In the vast majority of cases, a developer writes code not for themself, but for their employer. An employer, in their turn, creates the product for an end user. So in fact, a developer writes code for an end user, who knows nothing about the code itself. User only cares about the product itself.
But some programmers develop an occupational disease that is perfectionism. And instead of thinking about the final product and users, a programmer starts to write the most reliable, beautiful, stable system, verified to the last symbol. Such a system has only one drawback: it will either never see the light of day, or it will blow all the deadlines and let your employer down.
So you must remember: working code is better than perfect code. Working code can be iteratively improved and perfected. Working code doesn't have to be presented to the public right away. If everything is ready and working, but there are a couple of days left before the deadline, this is the very moment to polish the result of one's work.
At this point, some programmers develop an occupational disease that is sloppiness. They begin to cut corners and make unnecessary compromises with themself in every conceivable and unthinkable way. The result of this approach will work, but it has a chance to embarrass both the programmer and the employer, as well as frustrate the end user and make future code changes as difficult as possible.
The solution to this dilemma lies in balance. A good professional remembers who they write code for. But they also have internal standards and principles that, even under the tightest of time constraints, will prevent them from creating an embarrassing monster.

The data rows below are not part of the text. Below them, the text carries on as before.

(* ===== verification/Decree.v ===== *)
(** One decree of the consensus protocol, [consensus/decree.go]: nomination and ballot protocol.

    The state is the record [Decree].  Ballots are Go pointers, and [Reset] empties a ballot that
    other variables and statements already sent may point to, so the ballots the decree owns live
    in a heap and the variables [currentBallot], [pBallot], ... hold locations.  A statement built
    by the node holds the same locations; a statement from the network holds its own ballots, which
    nobody writes.

    The validator and the ledger manager are reached through the interface [DecreeEnv].  The mutual
    recursion recvBallot -> step -> accept/confirm -> sendBallot -> recvBallot is tied by fuel.
    Logging is left out; a channel is the list of what was sent on it; the timer of a
    re-nomination is recorded, not run. *)

From Stdlib Require Import SpecFloat.
From S2P Require Import Prelude Pb Crypto Quorum Ballot Federated.

(** * Interface to the validator and the ledger manager *)

Class DecreeEnv (E : Type) := {
  env_GetQuorum : E → string → res (option Quorum);
  env_GetTxSet : E → string → res (option TxSet);
  env_RecvTxSet : string → TxSet → M E unit;
  lm_LedgerSynced : E → bool;
  lm_NextLedgerHeaderSeq : E → Z;
  lm_CurrLedgerHeader : E → res LedgerHeader;
  lm_CurrLedgerHeaderHash : E → res string;
  lm_GetTxSet : E → string → res (option TxSet);
}.

(** * State *)

Inductive BallotPhase := BallotPhasePrepare | BallotPhaseConfirm | BallotPhaseExternalize.

#[global] Instance BallotPhase_eq_dec : EqDecision BallotPhase.
Proof. solve_decision. Defined.

Definition loc : Type := positive.
Definition set_votes (x : gset string) d : Decree E :=
  upd_nom (d_env d) (d_prevConsensusValue d) x (d_accepts d) (d_candidates d) (d_nominationLeaders d) (d_nominations d)
    (d_nominationRound d) (d_nominationStart d) (d_latestNomination d) (d_latestComposite d) (d_renomCount d) (d_timers d)
    (d_statementChan d) d.
Definition set_accepts (x : gset string) d : Decree E :=
  upd_nom (d_env d) (d_prevConsensusValue d) (d_votes d) x (d_candidates d) (d_nominationLeaders d) (d_nominations d)
    (d_nominationRound d) (d_nominationStart d) (d_latestNomination d) (d_latestComposite d) (d_renomCount d) (d_timers d)
    (d_statementChan d) d.
Definition set_candidates (x : gset string) d : Decree E :=
  upd_nom (d_env d) (d_prevConsensusValue d) (d_votes d) (d_accepts d) x (d_nominationLeaders d) (d_nominations d)
    (d_nominationRound d) (d_nominationStart d) (d_latestNomination d) (d_latestComposite d) (d_renomCount d) (d_timers d)
    (d_statementChan d) d.
Definition set_nominationLeaders (x : gset string) d : Decree E :=
  upd_nom (d_env d) (d_prevConsensusValue d) (d_votes d) (d_accepts d) (d_candidates d) x (d_nominations d)
    (d_nominationRound d) (d_nominationStart d) (d_latestNomination d) (d_latestComposite d) (d_renomCount d) (d_timers d)
    (d_statementChan d) d.
Definition set_nominations (x : gmap string Statement) d : Decree E :=
  upd_nom (d_env d) (d_prevConsensusValue d) (d_votes d) (d_accepts d) (d_candidates d) (d_nominationLeaders d) x
    (d_nominationRound d) (d_nominationStart d) (d_latestNomination d) (d_latestComposite d) (d_renomCount d) (d_timers d)
    (d_statementChan d) d.
(** [d.nominationStart = true; d.nominationRound++; d.prevConsensusValue = prevHash] *)
Definition start_round (prevHash : string) d : Decree E :=
  upd_nom (d_env d) prevHash (d_votes d) (d_accepts d) (d_candidates d) (d_nominationLeaders d) (d_nominations d)
    (d_nominationRound d + 1) true (d_latestNomination d) (d_latestComposite d) (d_renomCount d) (d_timers d)
    (d_statementChan d) d.
Definition set_latestNomination (x : option Statement) d : Decree E :=
  upd_nom (d_env d) (d_prevConsensusValue d) (d_votes d) (d_accepts d) (d_candidates d) (d_nominationLeaders d)
    (d_nominations d) (d_nominationRound d) (d_nominationStart d) x (d_latestComposite d) (d_renomCount d) (d_timers d)
    (d_statementChan d) d.
Definition set_latestComposite (x : string) d : Decree E :=
  upd_nom (d_env d) (d_prevConsensusValue d) (d_votes d) (d_accepts d) (d_candidates d) (d_nominationLeaders d)
    (d_nominations d) (d_nominationRound d) (d_nominationStart d) (d_latestNomination d) x (d_renomCount d) (d_timers d)
    (d_statementChan d) d.
Definition add_timer (prevHash currHash : string) d : Decree E :=
  upd_nom (d_env d) (d_prevConsensusValue d) (d_votes d) (d_accepts d) (d_candidates d) (d_nominationLeaders d)
    (d_nominations d) (d_nominationRound d) (d_nominationStart d) (d_latestNomination d) (d_latestComposite d)
    (d_renomCount d + 1) (d_timers d ++ [(prevHash, currHash)]) (d_statementChan d) d.
Definition set_env (x : E) d : Decree E :=
  upd_nom x (d_prevConsensusValue d) (d_votes d) (d_accepts d) (d_candidates d) (d_nominationLeaders d)
    (d_nominations d) (d_nominationRound d) (d_nominationStart d) (d_latestNomination d) (d_latestComposite d)
    (d_renomCount d) (d_timers d) (d_statementChan d) d.
(* ===== verification/Pledge.v ===== *)
(** What an honest node commits itself to.

    The first CONFIRM or EXTERNALIZE statement that a decree builds pledges it to the value of its current ballot.  The
    invariant [pledged g d] says what this means for a decree [d] whose pledge is [g]: the statements it has built hold
    that value and keep holding it, although the ballots are shared objects of a heap and [Reset] writes some of them;
    its current, high and commit ballots hold it; and every value it has announced was accepted, in the name of their
    senders, by a slice of its quorum.  Every call on a decree preserves the invariant.  [Agreement] concludes from it. *)

From S2P Require Import Prelude Pb Crypto Quorum Ballot Federated Decree Nomination.

Create HintDb pledge.

(** * Statements that commit *)

Definition is_commit (s : Statement) : bool :=
  match s_Stmt s with Some (Stmt_Confirm _) | Some (Stmt_Externalize _) => true | _ => false end.

(** The value a statement commits its sender to. *)
Definition commit_value (s : Statement) : option string :=
  match s_Stmt s with
  | Some (Stmt_Confirm c) => b_Value <$> conf_B c
  | Some (Stmt_Externalize e) => b_Value <$> ext_B e
  | _ => None
  end.

Lemma commit_value_is_commit s u : commit_value s = Some u → is_commit s = true.
Proof. unfold commit_value, is_commit. by repeat case_match. Qed.

Lemma compatible_value a b : compatibleBallots (Some a) (Some b) = true → b_Value a = b_Value b.
Proof. simpl. rewrite bool_decide_eq_true. apply strcmp_eq. Qed.

(** Who is counted as having accepted a commit has pledged its value. *)
Lemma commitAcceptFilter_value b l r s : commitAcceptFilter (Some b) l r s = Ok true → commit_value s = Some (b_Value b).
Proof.
  unfold commitAcceptFilter, commit_value, GetConfirm, GetExternalize. intros H.
  destruct (s_Type s), (s_Stmt s) as [[| |c|e]|]; simplify_eq/=.
  - apply andb_true_iff in H as [H _]. destruct (conf_B c) as [x|]; [|done]. simpl. by rewrite (compatible_value _ _ H).
  - destruct (ext_B e) as [x|]; simplify_eq/=. apply andb_true_iff in H as [H _]. by rewrite (compatible_value _ _ H).
Qed.

(** ** Quorums *)

(** An interval that is found passes. *)
Lemma find_interval_passes cs F l r l' r' :
  (l ≠ 0 → F l r = Ok true) → find_interval cs F l r = Ok (l', r') → l' ≠ 0 → F l' r' = Ok true.
Proof.
  revert l r. induction cs as [|c cs IH]; intros l r Hl H; simpl in H; [by simplify_eq|].
  destruct (decide (l ≠ 0 ∧ r < c)); [exact (IH _ _ Hl H)|].
  destruct (F c _) as [[]| | |] eqn:Hc; simpl in H; try done; [exact (IH _ _ (λ _, Hc) H)|].
  destruct (decide (l ≠ 0)); [by simplify_eq|exact (IH _ _ Hl H)].
Qed.

(** Ratified means: a slice of the local quorum passes the filter. *)
Lemma ratified_slice me q G F stmts :
  federatedRatify me q G F stmts = Ok true →
  ∃ S, isQuorumSlice q S = true ∧ ∀ x, x ∈ S → ∃ s, stmts !! x = Some s ∧ F s = Ok true.
Proof.
  unfold federatedRatify, has_quorum.
  destruct (filter_nodes F stmts) as [nodes| | |] eqn:Hf; try done. cbn [res_bind]. rewrite quorum_loop_run.
  pose proof (filter_nodes_spec _ _ _ Hf) as Hn. case_decide as He; cbn [res_bind].
  - intros [= Hq]. exists ∅. split; [done|set_solver].
  - destruct (satisfied me G stmts nodes) as [sub| | |] eqn:Hs; try done. intros [= Hq]. exists sub. split; [done|].
    intros x Hx. apply Hn. by apply (satisfied_spec _ _ _ _ _ Hs).
Qed.

(** * The invariant *)

Definition val (o : option Ballot) : option string := b_Value <$> o.

Section pledge.
Context {E : Type} {Env : DecreeEnv E} {Crypto : CryptoLib} {Pbc : PbCodec} {GoRt : GoRuntime}.
(** The honest nodes, and what the others of them are known to have pledged. *)
Context (honest : gset string) (claims : string → string → Prop).
Implicit Types (d : Decree E) (g : option string).

(** Node [x] has pledged [u], seen from node [me] with pledge [g]. *)
Definition said (me : string) g (x u : string) : Prop := if decide (x = me) then g = Some u else claims x u.

(** A statement from outside repeats what its sender, if honest, has pledged; one built here that commits holds the
    pledge of this node. *)
Definition faithful g d (m : MStatement) : Prop :=
  match ms_refs m with
  | None => s_NodeID (ms_val m) ∈ honest → ∀ u, commit_value (ms_val m) = Some u → said (d_nodeID d) g (s_NodeID (ms_val m)) u
  | Some (b, _, _) => s_NodeID (ms_val m) = d_nodeID d ∧
      (is_commit (ms_val m) = true → ∃ l c, b = Some l ∧ d_heap d !! l = Some c ∧ g = Some (b_Value c))
  end.

(** A slice of the quorum whose honest members have pledged [u]. *)
Definition backed g d (u : string) : Prop :=
  ∃ S, isQuorumSlice (d_quorum d) S = true ∧ ∀ x, x ∈ S → x ∈ honest → said (d_nodeID d) g x u.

You have to learn to understand business, because business makes money and pays your salary. At the same time, you should not blindly do what business says.

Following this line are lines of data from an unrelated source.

Record Validator {D : Type} := mkValidator {
  v_lm : LedgerManager D;
  v_maxDecrees : Z;
  v_downloads : gmap string Statement;
  v_decreeStmts : gmap Z (list Statement);
  v_maxSeqNum : Z;
  v_statements : gset string;
  v_quorumCache : lru Quorum;
  v_quorumDownloadChan : list string;
  v_txsetDownloadChan : list string;
  v_readyChan : list Statement;
  v_dispatchChan : list Statement;
  v_downloadChan : list Statement;
}.
Arguments Validator D : clear implicits.

(** * What a statement needs *)

Definition extractQuorumHash (stmt : Statement) : res string :=
  match s_Type stmt with
  | StatementType_NOMINATE => let? nom := GetNominate stmt in Ok (nom_QuorumHash nom)
  | StatementType_PREPARE => let? p := GetPrepare stmt in Ok (prep_QuorumHash p)
  | StatementType_CONFIRM => let? c := GetConfirm stmt in Ok (conf_QuorumHash c)
  | StatementType_EXTERNALIZE => let? e := GetExternalize stmt in Ok (ext_QuorumHash e)
  | StatementType_other _ => unknown_type
  end.

(** The removal of the statements of an old index: the index is computed anew in every round. *)
Fixpoint remove_old (fuel : nat) (nextSeqNum maxDecrees : Z) (stmts : gmap Z (list Statement)) : res (gmap Z (list Statement)) :=
  match fuel with
  | O => NoFuel
  | S fuel =>
      if decide (nextSeqNum <= maxDecrees) then Ok stmts
      else
        let index := nextSeqNum - maxDecrees in
        match stmts !! index with
        | Some _ => remove_old fuel nextSeqNum maxDecrees (delete index stmts)
        | None => Ok stmts
        end
  end.

Section validator.
Context {D T : Type} {StoreD : Store D} {StoreT : Store T} {TxDb : TxDatabase D T}.
Context {Pbc : PbCodec} {GoRt : GoRuntime} {Crypto : CryptoLib}.
(** The codecs of the messages of the consensus. *)
Context {QuorumCodec : Codec Quorum} {StatementCodec : Codec Statement}.
Implicit Types v : Validator D.

Definition value_txset (val : string) : res string :=
  match b58_Decode val with
  | None => Err "decode hex string failed: "
  | Some b => let? cv := res_wrap "decode consensus value failed: " (decode_res b) in Ok (cv_TxSetHash cv)
  end.

Definition extractTxSetHash (stmt : Statement) : res (list string) :=
  match s_Type stmt with
  | StatementType_NOMINATE =>
      let? nom := GetNominate stmt in
      res_map value_txset (nom_VoteList nom ++ nom_AcceptList nom)
  | StatementType_PREPARE | StatementType_CONFIRM | StatementType_EXTERNALIZE =>
      let? wb := getWorkingBallot stmt in
      let? ballot := deref wb in
      let? h := value_txset (b_Value ballot) in
      Ok [h]
  | StatementType_other _ => Err "unknown statement type"
  end.

(** * State *)

Definition set_v_lm (lm : LedgerManager D) v : Validator D :=
  mkValidator D lm (v_maxDecrees v) (v_downloads v) (v_decreeStmts v) (v_maxSeqNum v) (v_statements v) (v_quorumCache v)
    (v_quorumDownloadChan v) (v_txsetDownloadChan v) (v_readyChan v) (v_dispatchChan v) (v_downloadChan v).
Definition set_quorumCache (c : lru Quorum) v : Validator D :=
  mkValidator D (v_lm v) (v_maxDecrees v) (v_downloads v) (v_decreeStmts v) (v_maxSeqNum v) (v_statements v) c
    (v_quorumDownloadChan v) (v_txsetDownloadChan v) (v_readyChan v) (v_dispatchChan v) (v_downloadChan v).
(** The statements on their way. *)
Definition set_queues (downloads : gmap string Statement) (seen : gset string) (dispatch download : list Statement) v
    : Validator D :=
  mkValidator D (v_lm v) (v_maxDecrees v) downloads (v_decreeStmts v) (v_maxSeqNum v) seen (v_quorumCache v)
    (v_quorumDownloadChan v) (v_txsetDownloadChan v) (v_readyChan v) dispatch download.
(** The statements that wait for their ledger, and those handed over. *)
Definition set_waiting (stmts : gmap Z (list Statement)) (maxSeq : Z) (ready : list Statement) v : Validator D :=
  mkValidator D (v_lm v) (v_maxDecrees v) (v_downloads v) stmts maxSeq (v_statements v) (v_quorumCache v)
    (v_quorumDownloadChan v) (v_txsetDownloadChan v) ready (v_dispatchChan v) (v_downloadChan v).
(** The requests for quorums and transaction sets. *)
Definition set_requests (qs ts : list string) v : Validator D :=
  mkValidator D (v_lm v) (v_maxDecrees v) (v_downloads v) (v_decreeStmts v) (v_maxSeqNum v) (v_statements v) (v_quorumCache v)
    qs ts (v_readyChan v) (v_dispatchChan v) (v_downloadChan v).

Definition NewValidator (lm : LedgerManager D) (maxDecrees : Z) : Validator D :=
  mkValidator D lm maxDecrees ∅ ∅ 0 ∅ [] [] [] [] [] [].

Definition on_lm {A} (m : M (LedgerManager D) A) : M (Validator D) A := λ v,
  let '(lm, r) := m (v_lm v) in (set_v_lm lm v, r).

Imagine that you are a doctor and the patient is the business. The patient demands that you stop pointlessly washing your hands in preparation for surgery because it takes too much time. But the doctor doesn't have to comply with such demands. They are a professional; they know the risks of infection hazards better than the patient. It would be unprofessional to submit to the patient's will.

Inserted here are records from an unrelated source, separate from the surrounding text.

(* ===== verification/Converge.v ===== *)
(** When the recursion of the code comes to an end.

    A recursion of the code that is not structural is a family of computations, one for each amount of fuel.  The family
    [settles] at a state when from some amount of fuel on the computation has one and the same outcome, which is not that
    the fuel is spent: then the code returns (or the process dies), with that outcome.  Settling is compositional, so that
    a caller needs no bound on what it calls.

    The second part is the measure that the proofs of termination use: how many elements of a finite list are still ahead. *)

From S2P Require Import Prelude.

(** * Results that are not short of fuel *)

Definition returns {A} (r : res A) : Prop := match r with NoFuel => False | _ => True end.

Lemma returns_spec {A} (r : res A) : returns r ↔ r ≠ NoFuel.
Proof. by destruct r. Qed.

Create HintDb go_returns.

Section returns.
Context {A B : Type}.

Lemma returns_Ok (a : A) : returns (Ok a).
Proof. done. Qed.
Lemma returns_Err e : returns (A:=A) (Err e).
Proof. done. Qed.
Lemma returns_Panic w : returns (A:=A) (Panic w).
Proof. done. Qed.
Lemma returns_bind (r : res A) (k : A → res B) : returns r → (∀ a, r = Ok a → returns (k a)) → returns (res_bind r k).
Proof. intros Hr Hk. destruct r; try done. by apply Hk. Qed.
Lemma returns_wrap p (r : res A) : returns r → returns (res_wrap p r).
Proof. by destruct r. Qed.
Lemma returns_deref (o : option A) : returns (deref o).
Proof. by destruct o. Qed.

(** The visit of a list, or of a map, that stops at the first failure. *)
Lemma returns_foldr (f : A → res B → res B) (r : res B) l :
  returns r → (∀ a acc, returns acc → returns (f a acc)) → returns (foldr f r l).
Proof. intros Hr Hf. induction l; simpl; auto. Qed.
Lemma returns_foldl (f : res B → A → res B) (r : res B) l :
  returns r → (∀ a acc, returns acc → returns (f acc a)) → returns (foldl f r l).
Proof. intros Hr Hf. revert r Hr. induction l; simpl; auto. Qed.
Lemma returns_map_fold (f : string → A → res B → res B) (r : res B) (m : gmap string A) :
  returns r → (∀ k a acc, returns acc → returns (f k a acc)) → returns (map_fold f r m).
Proof. intros Hr Hf. apply (map_fold_weak_ind (λ r _, returns r)); auto. Qed.
End returns.

#[export] Hint Resolve returns_Ok returns_Err returns_Panic returns_deref : go_returns.

(** A composite returns when its parts do. *)
Ltac rets := repeat first
  [ progress intros
  | solve [eauto 2 with go_returns]
  | apply returns_bind | apply returns_wrap
  | match goal with |- returns (match ?x with _ => _ end) => let H := fresh in destruct x eqn:H end ].

(** * Families of computations *)

Section settles.
Context {S : Type}.

Definition settles {A} (m : nat → M S A) (s : S) (Q : S → res A → Prop) : Prop :=
  ∃ N s' r, (∀ n, (N ≤ n)%nat → m n s = (s', r)) ∧ returns r ∧ Q s' r.

Lemma settles_const {A} (m : M S A) s (Q : S → res A → Prop) :
  returns (m s).2 → Q (m s).1 (m s).2 → settles (λ _, m) s Q.
Proof. intros Hr HQ. exists 0%nat, (m s).1, (m s).2. split_and!; [|done..]. intros n _. by destruct (m s). Qed.

Lemma settles_mono {A} (m : nat → M S A) s (Q Q' : S → res A → Prop) :
  settles m s Q → (∀ s' r, returns r → Q s' r → Q' s' r) → settles m s Q'.
Proof. intros (N & s' & r & Hm & Hr & HQ) H. exists N, s', r. split_and!; auto. Qed.

(** One more level of the recursion. *)
Lemma settles_S {A} (m : nat → M S A) s (Q : S → res A → Prop) :
  settles (λ n, m (Datatypes.S n)) s Q → settles m s Q.
Proof.
  intros (N & s' & r & Hm & Hr & HQ). exists (Datatypes.S N), s', r. split_and!; [|done..].
  intros [|n] Hn; [lia|]. apply Hm. lia.
Qed.

Lemma settles_eventually {A} (m m' : nat → M S A) s (Q : S → res A → Prop) K :
  (∀ n, (K ≤ n)%nat → m n s = m' n s) → settles m' s Q → settles m s Q.
Proof.
  intros He (N & s' & r & Hm & Hr & HQ). exists (Nat.max N K), s', r. split_and!; [|done..].
  intros n Hn. rewrite He by lia. apply Hm. lia.
Qed.

(** A share of the fuel that grows with it. *)
Definition unbounded (f : nat → nat) : Prop := ∀ K, ∃ N, ∀ n, (N ≤ n)%nat → (K ≤ f n)%nat.

Lemma unbounded_id : unbounded (λ n, n).
Proof. intros K. by exists K. Qed.
Lemma unbounded_pred f : unbounded f → unbounded (λ n, pred (f n)).
Proof. intros Hf K. destruct (Hf (Datatypes.S K)) as [N HN]. exists N. intros n Hn. specialize (HN n Hn). lia. Qed.
Lemma settles_reindex {A} (m : nat → M S A) f s (Q : S → res A → Prop) :
  unbounded f → settles m s Q → settles (λ n, m (f n)) s Q.
Proof.
  intros Hf (N & s' & r & Hm & Hr & HQ). destruct (Hf N) as [K HK]. exists K, s', r. split_and!; [|done..].
  intros n Hn. by apply Hm, HK.
Qed.

(** The outcomes that end a sequence. *)
Definition cut {A B} (s : S) (r : res A) (Q : S → res B → Prop) (k : A → Prop) : Prop :=
  match r with
  | Ok a => k a
  | Err e => Q s (Err e)
  | Panic w => Q s (Panic w)
  | NoFuel => True
  end.

Lemma settles_bind {A B} (m : nat → M S A) (k : nat → A → M S B) s (Q : S → res B → Prop) :
  settles m s (λ s1 r, cut s1 r Q (λ a, settles (λ n, k n a) s1 Q)) → settles (λ n, bind (m n) (k n)) s Q.
Proof.
  intros (N & s1 & r & Hm & Hr & HQ). destruct r as [a|e|w|]; simpl in HQ; [| | |done].
  - destruct HQ as (N2 & s2 & r2 & Hk & Hr2 & HQ2). exists (Nat.max N N2), s2, r2. split_and!; [|done..].
    intros n Hn. unfold bind. rewrite Hm by lia. apply Hk. lia.
  - exists N, s1, (Err e). split_and!; [|done..]. intros n Hn. unfold bind. by rewrite Hm.
  - exists N, s1, (Panic w). split_and!; [|done..]. intros n Hn. unfold bind. by rewrite Hm.
Qed.

(** A first part that does not depend on the fuel. *)
Lemma settles_run {A B} (m : M S A) (k : nat → A → M S B) s (Q : S → res B → Prop) :
  returns (m s).2 → cut (m s).1 (m s).2 Q (λ a, settles (λ n, k n a) (m s).1 Q) → settles (λ n, bind m (k n)) s Q.
Proof. intros Hr HQ. apply (settles_bind (λ _, m)). by apply settles_const. Qed.

Lemma settles_wrap {A} p (m : nat → M S A) s (Q : S → res A → Prop) :
  settles m s (λ s' r, Q s' (res_wrap p r)) → settles (λ n, wrap p (m n)) s Q.
Proof.
  intros (N & s' & r & Hm & Hr & HQ). exists N, s', (res_wrap p r). split_and!; [|by apply returns_wrap|done].
  intros n Hn. unfold wrap. by rewrite Hm.
Qed.

Definition caught {A} (r : res A) : res (string + A) :=
  match r with Ok a => Ok (inr a) | Err e => Ok (inl e) | Panic w => Panic w | NoFuel => NoFuel end.
Lemma settles_try {A} (m : nat → M S A) s (Q : S → res (string + A) → Prop) :
  settles m s (λ s' r, Q s' (caught r)) → settles (λ n, try (m n)) s Q.
Proof.
  intros (N & s' & r & Hm & Hr & HQ). exists N, s', (caught r). split_and!; [|by destruct r|done].
  intros n Hn. unfold try. rewrite Hm by done. by destruct r.
Qed.

(** What a family settles at is unique. *)
Lemma settles_at {A} (m : nat → M S A) s (Q : S → res A → Prop) N s' r :
  settles m s Q → (∀ n, (N ≤ n)%nat → m n s = (s', r)) → returns r ∧ Q s' r.
Proof.
  intros (N2 & s2 & r2 & Hm & Hr & HQ) H. pose proof (Hm (Nat.max N N2) ltac:(lia)) as H1.
  rewrite H in H1 by lia. by simplify_eq.
Qed.
End settles.

(** * The elements that are still ahead *)

Section ahead.
Context {T : Type}.
Implicit Types (P Q : T → Prop) (l : list T).

Definition ahead P `{∀ t, Decision (P t)} l : nat := length (filter P l).

Lemma ahead_le P Q `{∀ t, Decision (P t), ∀ t, Decision (Q t)} l :
  (∀ t, t ∈ l → P t → Q t) → (ahead P l ≤ ahead Q l)%nat.
Proof.
  unfold ahead. induction l as [|x l IH]; intros H1; [done|].
  specialize (IH ltac:(set_solver)). rewrite !filter_cons. specialize (H1 x ltac:(set_solver)).
  repeat case_decide; simpl; tauto || lia.
Qed.

Lemma ahead_lt P Q `{∀ t, Decision (P t), ∀ t, Decision (Q t)} l x :
  (∀ t, t ∈ l → P t → Q t) → x ∈ l → Q x → ¬ P x → (ahead P l < ahead Q l)%nat.
Proof.
  unfold ahead. induction l as [|y l IH]; intros H1 Hx HQ HP; [by apply not_elem_of_nil in Hx|].
  rewrite !filter_cons. pose proof (H1 y ltac:(set_solver)) as Hy.
  assert (length (filter P l) ≤ length (filter Q l))%nat by (apply ahead_le; set_solver).
  apply elem_of_cons in Hx as [<-|Hx].
  - rewrite decide_False, decide_True by done. simpl. lia.
  - specialize (IH ltac:(set_solver) Hx HQ HP). repeat case_decide; simpl; tauto || lia.
Qed.
End ahead.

When applying for a job, you should definitely ask what the code quality standards are at that company. They may be more demanding or less, may be checked through code reviews or automatically, everyone has it differently. It's good when such standards exist, it's bad when they don't.
If a programmer is working on code alone, it is especially important for them to have their own quality standards, since there is no one to check it. If these standards still don't exist, it is necessary to create them, and there are many articles and books for this purpose.
Such standards can save you from two extremes: keep you from slacking off and limit your perfectionism. Anything that fits under these rules can be accepted as is.